* **ACTIVITY**: Only those lines in the data below from the line containing "ErrGRPCNilLabel; ErrGRPCNilToken; ErrGRPCUnimplemented;" through the line containing "(** ** Request context *)", both included, should be restated word for word.

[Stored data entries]
>>>>
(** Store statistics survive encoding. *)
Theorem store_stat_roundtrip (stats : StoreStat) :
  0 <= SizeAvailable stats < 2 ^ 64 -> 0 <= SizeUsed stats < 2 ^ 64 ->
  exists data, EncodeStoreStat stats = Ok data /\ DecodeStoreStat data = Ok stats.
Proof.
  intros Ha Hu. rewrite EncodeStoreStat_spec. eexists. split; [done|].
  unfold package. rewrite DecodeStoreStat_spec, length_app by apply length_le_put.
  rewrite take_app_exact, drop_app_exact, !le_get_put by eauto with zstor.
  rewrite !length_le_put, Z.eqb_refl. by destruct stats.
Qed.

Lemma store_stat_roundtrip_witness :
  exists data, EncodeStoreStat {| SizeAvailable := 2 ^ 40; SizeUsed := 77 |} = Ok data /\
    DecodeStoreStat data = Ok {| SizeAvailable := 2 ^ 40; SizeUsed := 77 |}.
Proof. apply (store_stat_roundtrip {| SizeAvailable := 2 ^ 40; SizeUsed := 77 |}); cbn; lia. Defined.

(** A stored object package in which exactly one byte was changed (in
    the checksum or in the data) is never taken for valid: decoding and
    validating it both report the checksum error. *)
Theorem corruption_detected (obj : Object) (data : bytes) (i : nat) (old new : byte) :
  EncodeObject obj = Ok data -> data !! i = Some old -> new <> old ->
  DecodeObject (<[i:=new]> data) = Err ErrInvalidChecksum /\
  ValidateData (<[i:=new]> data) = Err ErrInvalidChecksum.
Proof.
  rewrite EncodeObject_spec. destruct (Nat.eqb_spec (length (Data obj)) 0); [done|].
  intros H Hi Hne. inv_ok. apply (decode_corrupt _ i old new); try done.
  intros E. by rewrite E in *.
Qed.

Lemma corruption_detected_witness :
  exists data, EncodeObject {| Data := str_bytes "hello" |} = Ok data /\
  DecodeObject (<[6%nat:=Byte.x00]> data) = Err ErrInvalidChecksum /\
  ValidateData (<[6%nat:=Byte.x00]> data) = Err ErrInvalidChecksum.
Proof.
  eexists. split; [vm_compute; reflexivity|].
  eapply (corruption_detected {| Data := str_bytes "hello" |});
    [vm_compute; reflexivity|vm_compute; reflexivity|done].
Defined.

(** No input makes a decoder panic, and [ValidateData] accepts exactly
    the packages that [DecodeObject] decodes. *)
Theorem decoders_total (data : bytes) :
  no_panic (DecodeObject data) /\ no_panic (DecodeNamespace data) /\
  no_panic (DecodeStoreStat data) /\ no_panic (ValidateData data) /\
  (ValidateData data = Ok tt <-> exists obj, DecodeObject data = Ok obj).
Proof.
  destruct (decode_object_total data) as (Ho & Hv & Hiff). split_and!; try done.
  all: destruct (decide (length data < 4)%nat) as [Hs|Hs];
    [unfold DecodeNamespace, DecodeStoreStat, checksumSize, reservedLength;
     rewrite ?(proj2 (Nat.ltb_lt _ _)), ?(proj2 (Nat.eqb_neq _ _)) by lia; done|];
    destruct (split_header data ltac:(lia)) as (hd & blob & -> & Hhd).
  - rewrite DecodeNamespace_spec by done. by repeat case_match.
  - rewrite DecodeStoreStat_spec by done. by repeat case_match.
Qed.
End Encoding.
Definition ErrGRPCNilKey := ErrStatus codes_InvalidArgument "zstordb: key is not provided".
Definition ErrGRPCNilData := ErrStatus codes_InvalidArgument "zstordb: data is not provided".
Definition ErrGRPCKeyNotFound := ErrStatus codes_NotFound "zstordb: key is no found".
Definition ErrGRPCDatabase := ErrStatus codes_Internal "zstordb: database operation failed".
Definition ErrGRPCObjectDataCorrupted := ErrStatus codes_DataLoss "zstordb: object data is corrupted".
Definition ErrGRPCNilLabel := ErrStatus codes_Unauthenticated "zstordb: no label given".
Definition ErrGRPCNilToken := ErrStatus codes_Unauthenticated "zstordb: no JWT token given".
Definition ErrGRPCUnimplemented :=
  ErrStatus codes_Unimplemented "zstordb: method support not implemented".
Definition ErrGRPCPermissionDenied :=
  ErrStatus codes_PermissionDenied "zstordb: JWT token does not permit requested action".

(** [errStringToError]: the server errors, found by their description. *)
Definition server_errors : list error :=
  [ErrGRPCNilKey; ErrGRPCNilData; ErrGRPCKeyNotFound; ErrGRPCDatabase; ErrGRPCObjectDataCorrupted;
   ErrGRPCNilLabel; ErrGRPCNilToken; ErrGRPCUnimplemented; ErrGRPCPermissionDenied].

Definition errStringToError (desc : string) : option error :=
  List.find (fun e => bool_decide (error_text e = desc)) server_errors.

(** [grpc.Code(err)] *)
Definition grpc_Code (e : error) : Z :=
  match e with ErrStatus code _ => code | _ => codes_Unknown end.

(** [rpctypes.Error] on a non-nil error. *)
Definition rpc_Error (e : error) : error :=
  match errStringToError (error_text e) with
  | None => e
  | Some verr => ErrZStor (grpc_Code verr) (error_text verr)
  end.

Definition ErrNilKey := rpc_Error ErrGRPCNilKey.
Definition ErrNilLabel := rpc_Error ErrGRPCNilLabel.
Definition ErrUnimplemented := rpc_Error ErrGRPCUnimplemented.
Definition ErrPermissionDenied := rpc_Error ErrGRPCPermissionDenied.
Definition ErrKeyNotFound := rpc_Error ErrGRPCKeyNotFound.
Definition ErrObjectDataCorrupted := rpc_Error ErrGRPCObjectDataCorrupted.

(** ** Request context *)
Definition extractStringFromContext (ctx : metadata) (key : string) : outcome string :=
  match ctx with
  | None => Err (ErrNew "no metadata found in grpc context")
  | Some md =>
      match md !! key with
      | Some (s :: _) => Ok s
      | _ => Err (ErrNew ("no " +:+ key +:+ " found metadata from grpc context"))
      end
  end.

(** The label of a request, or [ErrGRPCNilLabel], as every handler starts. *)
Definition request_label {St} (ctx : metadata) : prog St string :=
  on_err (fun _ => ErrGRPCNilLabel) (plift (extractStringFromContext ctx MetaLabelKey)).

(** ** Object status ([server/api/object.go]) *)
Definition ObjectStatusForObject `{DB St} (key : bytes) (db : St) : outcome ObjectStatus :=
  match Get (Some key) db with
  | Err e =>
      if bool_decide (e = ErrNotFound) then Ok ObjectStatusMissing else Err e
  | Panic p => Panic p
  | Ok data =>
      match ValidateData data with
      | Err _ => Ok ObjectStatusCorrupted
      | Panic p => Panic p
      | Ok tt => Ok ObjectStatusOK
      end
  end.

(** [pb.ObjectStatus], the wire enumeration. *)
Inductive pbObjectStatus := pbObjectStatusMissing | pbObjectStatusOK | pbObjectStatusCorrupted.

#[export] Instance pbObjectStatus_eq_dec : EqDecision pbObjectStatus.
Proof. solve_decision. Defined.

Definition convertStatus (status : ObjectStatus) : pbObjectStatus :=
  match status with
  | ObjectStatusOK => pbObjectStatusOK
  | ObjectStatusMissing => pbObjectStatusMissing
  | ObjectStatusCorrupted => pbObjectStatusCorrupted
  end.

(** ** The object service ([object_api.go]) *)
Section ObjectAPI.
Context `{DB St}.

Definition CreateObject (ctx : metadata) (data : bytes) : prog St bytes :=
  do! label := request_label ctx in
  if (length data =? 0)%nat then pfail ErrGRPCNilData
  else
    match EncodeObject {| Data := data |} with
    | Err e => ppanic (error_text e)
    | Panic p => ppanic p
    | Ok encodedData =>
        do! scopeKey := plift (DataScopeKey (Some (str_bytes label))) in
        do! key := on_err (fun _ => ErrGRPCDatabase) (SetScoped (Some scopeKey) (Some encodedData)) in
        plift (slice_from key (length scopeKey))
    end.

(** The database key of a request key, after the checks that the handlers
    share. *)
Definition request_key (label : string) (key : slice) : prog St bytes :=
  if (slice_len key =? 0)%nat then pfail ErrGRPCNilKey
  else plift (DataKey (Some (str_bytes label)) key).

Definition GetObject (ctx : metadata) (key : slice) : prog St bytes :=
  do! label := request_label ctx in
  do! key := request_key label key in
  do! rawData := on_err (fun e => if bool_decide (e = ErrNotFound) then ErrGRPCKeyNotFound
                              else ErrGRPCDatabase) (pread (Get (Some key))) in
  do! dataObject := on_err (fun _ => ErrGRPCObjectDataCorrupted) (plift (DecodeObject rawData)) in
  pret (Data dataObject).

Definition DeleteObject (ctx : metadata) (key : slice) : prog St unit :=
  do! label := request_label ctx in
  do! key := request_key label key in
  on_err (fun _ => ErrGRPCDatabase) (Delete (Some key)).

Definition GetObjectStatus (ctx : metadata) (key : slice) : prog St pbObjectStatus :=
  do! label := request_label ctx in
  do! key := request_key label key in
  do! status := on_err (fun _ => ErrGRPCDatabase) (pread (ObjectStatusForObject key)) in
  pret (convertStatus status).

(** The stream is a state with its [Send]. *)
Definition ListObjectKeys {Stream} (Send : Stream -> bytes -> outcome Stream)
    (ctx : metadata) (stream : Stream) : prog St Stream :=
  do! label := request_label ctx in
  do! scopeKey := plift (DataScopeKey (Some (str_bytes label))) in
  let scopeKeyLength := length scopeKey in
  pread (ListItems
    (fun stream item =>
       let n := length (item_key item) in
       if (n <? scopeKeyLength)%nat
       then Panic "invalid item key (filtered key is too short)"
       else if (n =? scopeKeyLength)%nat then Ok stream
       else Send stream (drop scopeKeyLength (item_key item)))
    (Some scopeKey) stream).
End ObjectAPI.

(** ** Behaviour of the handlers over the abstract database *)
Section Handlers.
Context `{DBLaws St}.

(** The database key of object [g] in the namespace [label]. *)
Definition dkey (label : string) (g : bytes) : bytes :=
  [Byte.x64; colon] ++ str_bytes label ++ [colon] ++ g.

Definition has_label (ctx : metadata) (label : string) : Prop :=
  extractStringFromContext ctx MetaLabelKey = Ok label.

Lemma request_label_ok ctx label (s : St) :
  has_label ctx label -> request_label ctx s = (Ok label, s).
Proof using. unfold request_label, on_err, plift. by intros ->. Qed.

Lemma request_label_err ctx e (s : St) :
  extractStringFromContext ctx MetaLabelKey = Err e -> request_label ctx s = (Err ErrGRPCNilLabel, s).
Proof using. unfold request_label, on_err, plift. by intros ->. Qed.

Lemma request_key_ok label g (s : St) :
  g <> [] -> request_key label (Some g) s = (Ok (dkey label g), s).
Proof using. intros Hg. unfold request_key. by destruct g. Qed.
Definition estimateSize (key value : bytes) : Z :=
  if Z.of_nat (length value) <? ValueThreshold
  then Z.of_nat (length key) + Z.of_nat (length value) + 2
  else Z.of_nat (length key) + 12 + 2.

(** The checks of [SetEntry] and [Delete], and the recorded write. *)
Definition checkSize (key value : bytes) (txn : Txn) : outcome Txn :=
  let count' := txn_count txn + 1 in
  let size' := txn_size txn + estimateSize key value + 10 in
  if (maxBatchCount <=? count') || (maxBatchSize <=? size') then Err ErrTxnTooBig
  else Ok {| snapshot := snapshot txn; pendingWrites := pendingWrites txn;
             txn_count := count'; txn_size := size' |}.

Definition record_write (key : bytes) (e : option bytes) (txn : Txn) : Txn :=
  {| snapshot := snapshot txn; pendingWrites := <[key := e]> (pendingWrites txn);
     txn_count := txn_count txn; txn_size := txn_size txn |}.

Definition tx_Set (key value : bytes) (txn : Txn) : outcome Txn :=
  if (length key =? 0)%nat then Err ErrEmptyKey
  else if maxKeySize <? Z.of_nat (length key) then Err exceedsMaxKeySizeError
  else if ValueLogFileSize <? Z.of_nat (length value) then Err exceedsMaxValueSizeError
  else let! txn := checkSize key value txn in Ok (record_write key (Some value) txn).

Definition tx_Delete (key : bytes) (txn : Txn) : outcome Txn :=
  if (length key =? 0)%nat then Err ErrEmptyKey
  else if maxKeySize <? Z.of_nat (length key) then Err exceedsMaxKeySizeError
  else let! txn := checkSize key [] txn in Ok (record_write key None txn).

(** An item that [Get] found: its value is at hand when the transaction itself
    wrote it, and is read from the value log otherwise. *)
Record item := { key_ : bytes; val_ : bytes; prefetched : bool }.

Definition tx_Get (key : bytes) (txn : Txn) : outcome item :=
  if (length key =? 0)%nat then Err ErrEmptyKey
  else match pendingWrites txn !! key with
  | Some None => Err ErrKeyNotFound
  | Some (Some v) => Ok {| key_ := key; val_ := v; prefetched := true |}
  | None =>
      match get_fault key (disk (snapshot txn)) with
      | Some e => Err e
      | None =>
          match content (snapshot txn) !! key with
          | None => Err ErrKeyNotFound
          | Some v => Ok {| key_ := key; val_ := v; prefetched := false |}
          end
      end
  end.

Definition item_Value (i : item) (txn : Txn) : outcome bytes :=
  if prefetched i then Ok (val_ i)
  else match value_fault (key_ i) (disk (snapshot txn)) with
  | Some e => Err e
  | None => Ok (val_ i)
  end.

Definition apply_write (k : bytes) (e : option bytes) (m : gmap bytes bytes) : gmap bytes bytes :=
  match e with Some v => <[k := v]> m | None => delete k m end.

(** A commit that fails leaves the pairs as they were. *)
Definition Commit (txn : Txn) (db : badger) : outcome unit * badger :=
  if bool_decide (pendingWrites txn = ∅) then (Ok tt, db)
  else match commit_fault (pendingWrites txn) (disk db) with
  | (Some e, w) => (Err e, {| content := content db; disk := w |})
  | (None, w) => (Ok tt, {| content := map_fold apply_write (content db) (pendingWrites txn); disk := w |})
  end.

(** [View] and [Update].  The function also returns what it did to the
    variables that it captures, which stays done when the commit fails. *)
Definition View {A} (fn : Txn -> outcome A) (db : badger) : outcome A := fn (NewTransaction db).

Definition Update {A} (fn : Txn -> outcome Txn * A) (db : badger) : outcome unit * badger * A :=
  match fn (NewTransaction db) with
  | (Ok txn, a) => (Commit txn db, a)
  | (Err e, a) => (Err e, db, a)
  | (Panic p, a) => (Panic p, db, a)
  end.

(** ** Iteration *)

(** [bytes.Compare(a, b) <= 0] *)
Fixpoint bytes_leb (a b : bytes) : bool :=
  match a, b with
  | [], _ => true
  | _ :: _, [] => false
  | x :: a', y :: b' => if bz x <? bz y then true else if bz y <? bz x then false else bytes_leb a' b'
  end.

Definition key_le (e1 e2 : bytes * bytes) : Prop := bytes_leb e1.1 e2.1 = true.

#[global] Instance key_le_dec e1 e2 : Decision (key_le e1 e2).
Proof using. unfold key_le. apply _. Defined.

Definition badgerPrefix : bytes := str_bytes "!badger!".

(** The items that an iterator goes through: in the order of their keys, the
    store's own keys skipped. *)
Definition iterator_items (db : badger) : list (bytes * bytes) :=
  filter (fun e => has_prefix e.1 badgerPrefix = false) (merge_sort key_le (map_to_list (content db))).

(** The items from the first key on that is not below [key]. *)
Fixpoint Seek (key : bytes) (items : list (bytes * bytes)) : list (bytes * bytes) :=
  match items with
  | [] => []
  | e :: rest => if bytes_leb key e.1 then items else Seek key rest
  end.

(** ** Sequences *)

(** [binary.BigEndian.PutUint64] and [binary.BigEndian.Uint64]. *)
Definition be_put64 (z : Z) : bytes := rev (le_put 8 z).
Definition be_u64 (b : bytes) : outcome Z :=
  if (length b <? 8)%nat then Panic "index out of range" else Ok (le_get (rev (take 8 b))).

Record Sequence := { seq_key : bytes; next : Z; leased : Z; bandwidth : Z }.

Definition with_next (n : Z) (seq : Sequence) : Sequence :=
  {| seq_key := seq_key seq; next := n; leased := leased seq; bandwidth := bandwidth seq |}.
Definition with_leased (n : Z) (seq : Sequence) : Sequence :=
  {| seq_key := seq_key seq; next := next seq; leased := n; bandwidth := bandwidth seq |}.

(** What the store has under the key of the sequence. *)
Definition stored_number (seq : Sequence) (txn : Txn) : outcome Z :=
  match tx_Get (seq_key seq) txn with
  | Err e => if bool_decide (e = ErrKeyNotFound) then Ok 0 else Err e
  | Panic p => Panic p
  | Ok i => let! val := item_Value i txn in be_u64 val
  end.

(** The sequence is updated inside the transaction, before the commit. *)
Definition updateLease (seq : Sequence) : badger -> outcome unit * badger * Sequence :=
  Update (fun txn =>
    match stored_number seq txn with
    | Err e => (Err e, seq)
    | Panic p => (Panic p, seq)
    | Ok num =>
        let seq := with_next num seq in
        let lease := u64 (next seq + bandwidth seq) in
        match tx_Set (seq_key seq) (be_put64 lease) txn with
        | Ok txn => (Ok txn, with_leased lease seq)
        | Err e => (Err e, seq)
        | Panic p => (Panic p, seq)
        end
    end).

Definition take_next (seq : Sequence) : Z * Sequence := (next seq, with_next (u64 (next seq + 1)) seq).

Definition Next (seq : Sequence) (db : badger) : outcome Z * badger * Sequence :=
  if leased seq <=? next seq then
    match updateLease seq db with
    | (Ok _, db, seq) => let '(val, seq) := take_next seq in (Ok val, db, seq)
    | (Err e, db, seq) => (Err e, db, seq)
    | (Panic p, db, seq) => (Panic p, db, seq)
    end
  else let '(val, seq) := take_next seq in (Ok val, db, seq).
<<<<
* **ANSWER FOR THE TASK**:
   ErrGRPCNilLabel; ErrGRPCNilToken; ErrGRPCUnimplemented; ErrGRPCPermissionDenied].

Definition errStringToError (desc : string) : option error :=
  List.find (fun e => bool_decide (error_text e = desc)) server_errors.

(** [grpc.Code(err)] *)
Definition grpc_Code (e : error) : Z :=
  match e with ErrStatus code _ => code | _ => codes_Unknown end.

(** [rpctypes.Error] on a non-nil error. *)
Definition rpc_Error (e : error) : error :=
  match errStringToError (error_text e) with
  | None => e
  | Some verr => ErrZStor (grpc_Code verr) (error_text verr)
  end.

Definition ErrNilKey := rpc_Error ErrGRPCNilKey.
Definition ErrNilLabel := rpc_Error ErrGRPCNilLabel.
Definition ErrUnimplemented := rpc_Error ErrGRPCUnimplemented.
Definition ErrPermissionDenied := rpc_Error ErrGRPCPermissionDenied.
Definition ErrKeyNotFound := rpc_Error ErrGRPCKeyNotFound.
Definition ErrObjectDataCorrupted := rpc_Error ErrGRPCObjectDataCorrupted.

(** ** Request context *)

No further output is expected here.